To this end, cross-union rank-and-file strike committees should be established in NHS workplaces in order to coordinate action on the ground. If these were to link up across different hospitals and trusts, it would put enormous pressure on the union leaderships, and would help to escalate and strengthen the struggles in the health service.
Socialist policies
Currently, the BMA is in a very strong position. Our strike is generally very popular, while the Tories are not.
To take the struggle forward and win for NHS workers, what is required is militant leadership and rank-and-file organisation .
The union leaders must be unafraid of telling the truth. This means linking the poor pay and conditions in the NHS to the question of austerity and privatisation, and voicing how we can boldly counter these ills with clear socialist policies.
Alongside our struggle for pay restoration, therefore, we must fight for a fully-nationalised NHS – properly funded through the expropriation of private healthcare providers, Big Pharma companies, and the big banks; and managed democratically by the working class, as part of a socialist planned economy.
Such demands – linked to a broader socialist programme, fought for by the wider labour movement on the basis of mass coordinated action and protests – could mobilise millions in the struggle against the Tories, against austerity, and against capitalism.
Letter from an RCN activist: ‘The Voice of Nursing’?
Maxine Wade, RCN activist
[This letter was published in issue 385 of Socialist Appeal. Subscribe here.]
After six days of historical industrial action, the Royal College of Nursing (RCN) called off its first 48-hour strike to engage in government negotiations, much to the dismay of many of its members.
After secretive negotiations took place, we were recommended a 5% pay increase – a far cry from the 19% pay increase we have been campaigning for.
Worryingly, the RCN has doubled down on its push for members to accept this pay offer. I have experienced this myself, in my attempts to organise a ‘Vote Reject’ campaign locally.
Vote Reject posters have been torn down, members critical of the union leadership have been intimidated, and even shouted down in their local branches.
Reportedly, branch secretaries have been deleting critical comments from nurses’ WhatsApp groups and warning them about putting up any further posters. All of this confirms the findings of last year’s Carr report into the union’s toxic bullying culture.
Further to this, a recent petition, calling for the RCN to stage an emergency general meeting (EGM) to discuss the leadership’s poor handling of the dispute, has been labelled as “fraudulent” by the union leaders. Outrageously they have reported this to both the NMC (the nursing governing body) and even the police!
To add insult to injury, the RCN has threatened that any further petition would not be accepted. The RCN has no other governing mechanism for the union membership to raise concerns, other than an EGM.

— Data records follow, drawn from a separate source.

(* ===== verification/ModelInput.v ===== *)
(** * Model configuration: [runtime/model_input.cpp] and [model_input.h]

    The UTF-8 check, the JSON scanner, the canonical printer and the parser
    of the runtime limits.  Text is a list of bytes; the scanner's cursor is
    the suffix of the input it has not consumed. *)

From Stdlib Require Import ZArith Lia String.
From stdpp Require Import base list numbers strings.
From S2P Require Import Prelude.

Definition is_byte (b : Z) : Prop := 0 <= b < 256.

(** ** [isValidUtf8] *)

(** The continuation bytes of one code point. *)
Fixpoint continuation (count : nat) (codePoint : Z) (input : list Z) : option (Z * list Z) :=
  match count with
  | O => Some (codePoint, input)
  | S count' =>
    match input with
    | [] => None
    | c :: rest =>
      if negb (Z.land c 192 =? 128) then None
      else continuation count' (Z.lor (wrapu 32 (Z.shiftl codePoint 6)) (Z.land c 63)) rest
    end
  end.

(** The class of a lead byte: continuation count, initial bits, minimum. *)
Definition lead_class (lead : Z) : option (nat * Z * Z) :=
  if Z.land lead 224 =? 192 then Some (1%nat, Z.land lead 31, 128)
  else if Z.land lead 240 =? 224 then Some (2%nat, Z.land lead 15, 2048)
  else if Z.land lead 248 =? 240 then Some (3%nat, Z.land lead 7, 65536)
  else None.

(** One round of the loop: the code point of [lead] and what is left. *)
Definition code_point (lead : Z) (rest : list Z) : option (Z * list Z) :=
  if lead <? 128 then Some (lead, rest)
  else
    match lead_class lead with
    | None => None
    | Some (count, bits, minimum) =>
      if Nat.ltb (length rest) count then None
      else
        match continuation count bits rest with
        | None => None
        | Some (codePoint, rest') =>
          if (codePoint <? minimum) || (1114111 <? codePoint) ||
             ((55296 <=? codePoint) && (codePoint <=? 57343))
          then None
          else Some (codePoint, rest')
        end
    end.

(** The loop; every round consumes a byte, so the length is enough fuel. *)
Fixpoint utf8_loop (fuel : nat) (input : list Z) : bool :=
  match fuel, input with
  | _, [] => true
  | O, _ => false
  | S fuel', lead :: rest =>
    match code_point lead rest with
    | None => false
    | Some (_, rest') => utf8_loop fuel' rest'
    end
  end.

Definition isValidUtf8 (input : list Z) : bool := utf8_loop (length input) input.

(** ** [class Parser] *)

Fixpoint take_token (token input : list Z) : option (list Z) :=
  match token, input with
  | [], _ => Some input
  | t :: token', c :: input' => if t =? c then take_token token' input' else None
  | _ :: _, [] => None
  end.

Definition parse_null (input : list Z) : option (list Z) := take_token (lit "null") input.

Definition is_digit (c : Z) : bool := (48 <=? c) && (c <=? 57).

(** The digit run at the cursor and what follows it. *)
Fixpoint digits (input : list Z) : list Z * list Z :=
  match input with
  | c :: rest => if is_digit c then let '(ds, r) := digits rest in (c :: ds, r) else ([], input)
  | [] => ([], [])
  end.

(** [std::from_chars] of a digit run into a [uint64_t]. *)
Definition decimal (ds : list Z) : Z := foldl (fun acc c => 10 * acc + (c - 48)) 0 ds.
Definition from_chars (ds : list Z) : option Z :=
  let v := decimal ds in if v <? 2 ^ 64 then Some v else None.

Definition unsignedInteger (input : list Z) : option (Z * list Z) :=
  let '(ds, rest) := digits input in
  match ds with
  | [] => None
  | d :: more =>
    if Nat.ltb 1 (length ds) && (d =? 48) then None
    else match from_chars ds with Some v => Some (v, rest) | None => None end
  end.

(** The character an escape letter stands for. *)
Definition unescape (c : Z) : option Z :=
  if c =? 34 then Some 34
  else if c =? 92 then Some 92
  else if c =? 47 then Some 47
  else if c =? 98 then Some 8
  else if c =? 102 then Some 12
  else if c =? 110 then Some 10
  else if c =? 114 then Some 13
  else if c =? 116 then Some 9
  else None.

Fixpoint string_body (result input : list Z) : option (list Z * list Z) :=
  match input with
  | [] => None
  | c :: rest =>
    if c =? 34 then Some (result, rest)
    else if c <? 32 then None
    else if negb (c =? 92) then string_body (result ++ [c]) rest
    else
      match rest with
      | [] => None
      | e :: rest' =>
        match unescape e with
        | Some x => string_body (result ++ [x]) rest'
        | None => None
        end
      end
  end.

Definition parse_string (input : list Z) : option (list Z * list Z) :=
  match take_token [34] input with
  | Some rest => string_body [] rest
  | None => None
  end.

(** ** Printing *)

(** [quote]: the bytes of one character, [None] for a control character it
    refuses. *)
Definition quote_char (c : Z) : option (list Z) :=
  if c =? 34 then Some [92; 34]
  else if c =? 92 then Some [92; 92]
  else if c =? 8 then Some [92; 98]
  else if c =? 12 then Some [92; 102]
  else if c =? 10 then Some [92; 110]
  else if c =? 13 then Some [92; 114]
  else if c =? 9 then Some [92; 116]
  else if c <? 32 then None
  else Some [c].

Fixpoint quote_body (value : list Z) : option (list Z) :=
  match value with
  | [] => Some []
  | c :: rest =>
    match quote_char c with
    | None => None
    | Some bs => match quote_body rest with Some more => Some (bs ++ more) | None => None end
    end
  end.

Definition quote (value : list Z) : list Z :=
  match quote_body value with
  | Some body => 34 :: body ++ [34]
  | None => []
  end.

(** [output << value] for a [uint64_t]: at most twenty digits. *)
Fixpoint print_decimal (fuel : nat) (v : Z) : list Z :=
  match fuel with
  | O => []
  | S fuel' => if v <? 10 then [48 + v] else print_decimal fuel' (v / 10) ++ [48 + v mod 10]
  end.
Definition print_u64 (v : Z) : list Z := print_decimal 20 v.

(** ** The limits *)

(** [maxDomainCycles] is a [std::map]: entries in key order. *)
Record RuntimeLimits := mkLimits {
  deadlockWindow : option Z;
  maxTicks : option Z;
  maxDomainCycles : list (list Z * Z);
}.
Definition no_limits : RuntimeLimits := mkLimits None None [].

(** [std::string] order: unsigned bytes, then length. *)
Fixpoint bytes_lt (a b : list Z) : bool :=
  match a, b with
  | _, [] => false
  | [], _ :: _ => true
  | x :: a', y :: b' => if x <? y then true else if y <? x then false else bytes_lt a' b'
  end.

(** [std::map::emplace] *)
Fixpoint emplace (name : list Z) (value : Z) (m : list (list Z * Z)) : list (list Z * Z) :=
  match m with
  | [] => [(name, value)]
  | (k, v) :: rest =>
    if bytes_lt name k then (name, value) :: m
    else if bytes_lt k name then (k, v) :: emplace name value rest
    else m
  end.

Definition print_optional (v : option Z) : list Z :=
  match v with Some x => print_u64 x | None => lit "null" end.

Fixpoint print_domains (first : bool) (m : list (list Z * Z)) : list Z :=
  match m with
  | [] => []
  | (name, value) :: rest =>
    (if first then [] else lit ",") ++ quote name ++ lit ":" ++ print_u64 value ++ print_domains false rest
  end.

Definition canonicalConfig (l : RuntimeLimits) : list Z :=
  lit "{'deadlock_window':" ++ print_optional (deadlockWindow l) ++
  lit ",'max_domain_cycles':{" ++ print_domains true (maxDomainCycles l) ++
  lit "},'max_ticks':" ++ print_optional (maxTicks l) ++
  lit ",'schema':'pycircuit-model-config','version':'1'}".

(** ** [parseModelConfigJson] *)

Definition optionalUnsigned (input : list Z) : option (option Z * list Z) :=
  match parse_null input with
  | Some rest => Some (None, rest)
  | None => match unsignedInteger input with Some (v, rest) => Some (Some v, rest) | None => None end
  end.

(** One [name : value] entry above [prior]. *)
Definition domain_entry (prior input : list Z) : option (list Z * Z * list Z) :=
  match parse_string input with
  | None => None
  | Some (name, rest) =>
    if bool_decide (name = []) || negb (bytes_lt prior name) then None
    else
      match take_token (lit ":") rest with
      | None => None
      | Some rest =>
        match unsignedInteger rest with
        | None => None
        | Some (value, rest) => Some (name, value, rest)
        end
      end
  end.

(** The [while (true)] loop; every round consumes input. *)
Fixpoint domains_loop (fuel : nat) (prior : list Z) (m : list (list Z * Z)) (input : list Z)
  : string + list (list Z * Z) * list Z :=
  match fuel with
  | O => inl "model config max_domain_cycles is not canonical"%string
  | S fuel' =>
    match domain_entry prior input with
    | None => inl "model config max_domain_cycles is not canonical"%string
    | Some (name, value, rest) =>
      let m := emplace name value m in
      match take_token (lit "}") rest with
      | Some rest => inr (m, rest)
      | None =>
        match take_token (lit ",") rest with
        | Some rest => domains_loop fuel' name m rest
        | None => inl "model config max_domain_cycles is malformed"%string
        end
      end
    end
  end.

Definition parse_domains (input : list Z) : string + list (list Z * Z) * list Z :=
  match take_token (lit "}") input with
  | Some rest => inr ([], rest)
  | None => domains_loop (length input) [] [] input
  end.

Definition parse_head (input : list Z) : option (option Z * list Z) :=
  match take_token (lit "{'deadlock_window':") input with
  | None => None
  | Some rest =>
    match optionalUnsigned rest with
    | None => None
    | Some (window, rest) =>
      match take_token (lit ",'max_domain_cycles':{") rest with
      | None => None
      | Some rest => Some (window, rest)
      end
    end
  end.

Definition parse_tail (input : list Z) : option (option Z) :=
  match take_token (lit ",'max_ticks':") input with
  | None => None
  | Some rest =>
    match optionalUnsigned rest with
    | None => None
    | Some (ticks, rest) =>
      match take_token (lit ",'schema':'pycircuit-model-config','version':'1'}") rest with
      | None => None
      | Some rest => if bool_decide (rest = []) then Some ticks else None
      end
    end
  end.

Definition parseModelConfigJson (input : list Z) : string + RuntimeLimits :=
  if negb (isValidUtf8 input) then inl "model config is not valid UTF-8"%string
  else if bool_decide (input = lit "{}") then inr no_limits
  else
    match parse_head input with
    | None => inl "model config is malformed or has unknown fields"%string
    | Some (window, rest) =>
      match parse_domains rest with
      | inl error => inl error
      | inr (domains, rest) =>
        match parse_tail rest with
        | None => inl "model config is not canonical v1 JSON"%string
        | Some ticks =>
          let limits := mkLimits window ticks domains in
          if negb (bool_decide (canonicalConfig limits = input))
          then inl "model config is not canonical v1 JSON"%string
          else inr limits
        end
      end
    end.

We have over 175,000 NHS vacancies and have lost over 40,000 nurses in the past year alone. We cannot afford to lose any more. And we cannot be suffocated by overpaid union heads who fail to see that the union should serve its members – not the other way around.
The RCN should be amplifying workers’ voices in this struggle – not stifling them. After all, isn’t this the union that calls itself ‘The Voice of Nursing’?